Neste mês de fevereiro, completo um ano de trabalho no Aeroporto Internacional Salgado Filho, em Porto Alegre. Minha função ali é fazer registros de manifestações dos problemas enfrentados por passageiros com as empresas aéreas. Já adianto que o propósito deste post não é detalhar o que faço, mas sim falar um pouco sobre o aeroporto, um lugar que envolve tantas esperanças por parte de quem chega e de quem parte. O fato de ficar parada em terra, apenas observando quem passa por ali, me dá outra perspectiva do que esse lugar representa: não é apenas o movimento que aparece, pois uma hora, inevitavelmente, parar se faz necessário. O filme Amor sem escalas (Up in the Air, 2009, EUA, direção e roteiro de Jason Reitman) aborda essa questão.



A história é sobre um executivo, Ryan Bingham, vivido pelo excelente George Clooney, que viaja de avião pelos Estados Unidos quase todos os dias do ano a fim de demitir funcionários de outras empresas. Logo no início do filme, vemos um homem decidido, seguro, que sabe muito bem o que quer da vida. Ir de um lugar ao outro é o seu combustível, é o que dá empolgação a ele. Além disso, um dos objetivos do personagem é acumular o maior número possível de milhas aéreas. Detalhe: só por prazer, sem que haja um objetivo maior para tal.

Não quero estragar o filme para aqueles que ainda não o assistiram. Por isso, comento apenas duas cenas muito parecidas, que mostram com precisão o que Ryan sente quando precisa ficar em terra, após terminar uma bateria de demissões. Vemos o desânimo estampado em seu rosto. É como se ele não enxergasse propósito em estar ali no seu apartamento quase deserto. Eu me identifiquei muito com esse simbolismo, pois é mais ou menos isso que sinto quando finalizo alguma etapa de minha vida para a qual eu estava me preparando muito. Quando o evento esperado já passou, toma conta de mim uma desorientação, uma sensação de não saber o que fazer. Porém, esse “buraco” desaparece quando parto para um novo projeto. Aí, as coisas mudam. Voltam o entusiasmo e a alegria de seguir adiante, o que ficava evidente com o personagem de George Clooney quando retornava ao avião.

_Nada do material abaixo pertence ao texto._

Lemma effect_Allocate e c msg P C s : effect c P C (Alloc_HandleAllocateRequest GetLocalAddress e c msg) s.
Proof.
  unfold Alloc_HandleAllocateRequest. destruct (GetByteString msg kStunAttrUsername) as [u|]; [|by intros a s' out].
  apply (runs_pure u), effect_lift. intros username _. apply effect_this. intros a _.
  destruct (GetByteString msg kStunAttrOrigin) as [o|].
  - apply effect_lift. intros origin _. apply effect_change; [intros; apply grows_identity|apply quiet_effect; quiet].
  - apply (runs_pure (origin_ a)). apply effect_change; [intros; apply grows_identity|apply quiet_effect; quiet].
Qed.

(** A datagram for a peer comes from an allocation that has a permission or
    a channel for it. *)
Definition relays (s : TurnServer) (c : TurnServerConnection) (d : datagram) : Prop :=
  match d with
  | ToClient _ _ _ => True
  | ToPeer socket data peer =>
      exists a, find_allocation c (allocations_ s) = Some a /\ socket = external_socket_ a /\
        ((exists p, p ∈ perms_ a /\ ip_eqb (perm_peer p) (ip_ peer) = true) \/
         (exists ch, ch ∈ channels_ a /\ channel_peer ch = peer))
  end.
Lemma reply_relays s c d : is_reply d -> relays s c d.
Proof. by destruct d. Qed.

Acredito que todos nós passamos por isso. É algo muito semelhante a estarmos com uma viagem marcada para um lugar muito especial. Assim, o dia em que ela vai acontecer de fato acaba virando um grande acontecimento. No entanto, tenho a sensação de que o envolvimento com os preparativos é, em alguns casos, mais interessante do que chegar efetivamente ao local desejado. Ou, como muitos já disseram: o barato está na própria viagem, e não em chegar onde se quer.

Talvez seja esse o motivo que faz do aeroporto um lugar de tamanha contemplação para nós e para Ryan Bingham: ele representa o caminho a ser trilhado, o novo, o diferente, a mudança. Será que o durante da viagem, não importa qual o tipo, é melhor do que viver o propósito desejado? Às vezes, fazemos apenas uma escala, uma parada estratégica em algum lugar para, em seguida, continuarmos naquela aeronave rumo ao destino final. Já em outras circunstâncias, temos que pegar uma conexão em determinado aeroporto da vida e partir para outro rumo em outra aeronave. Bem, talvez não importe muito como a viagem ocorra. Pode ser que o essencial mesmo seja nunca perdermos a curiosidade em saber o que nos espera, estejamos em movimento ou parados. Resta apenas não nos assustarmos com as turbulências no caminho (ou com os terremotos em terra).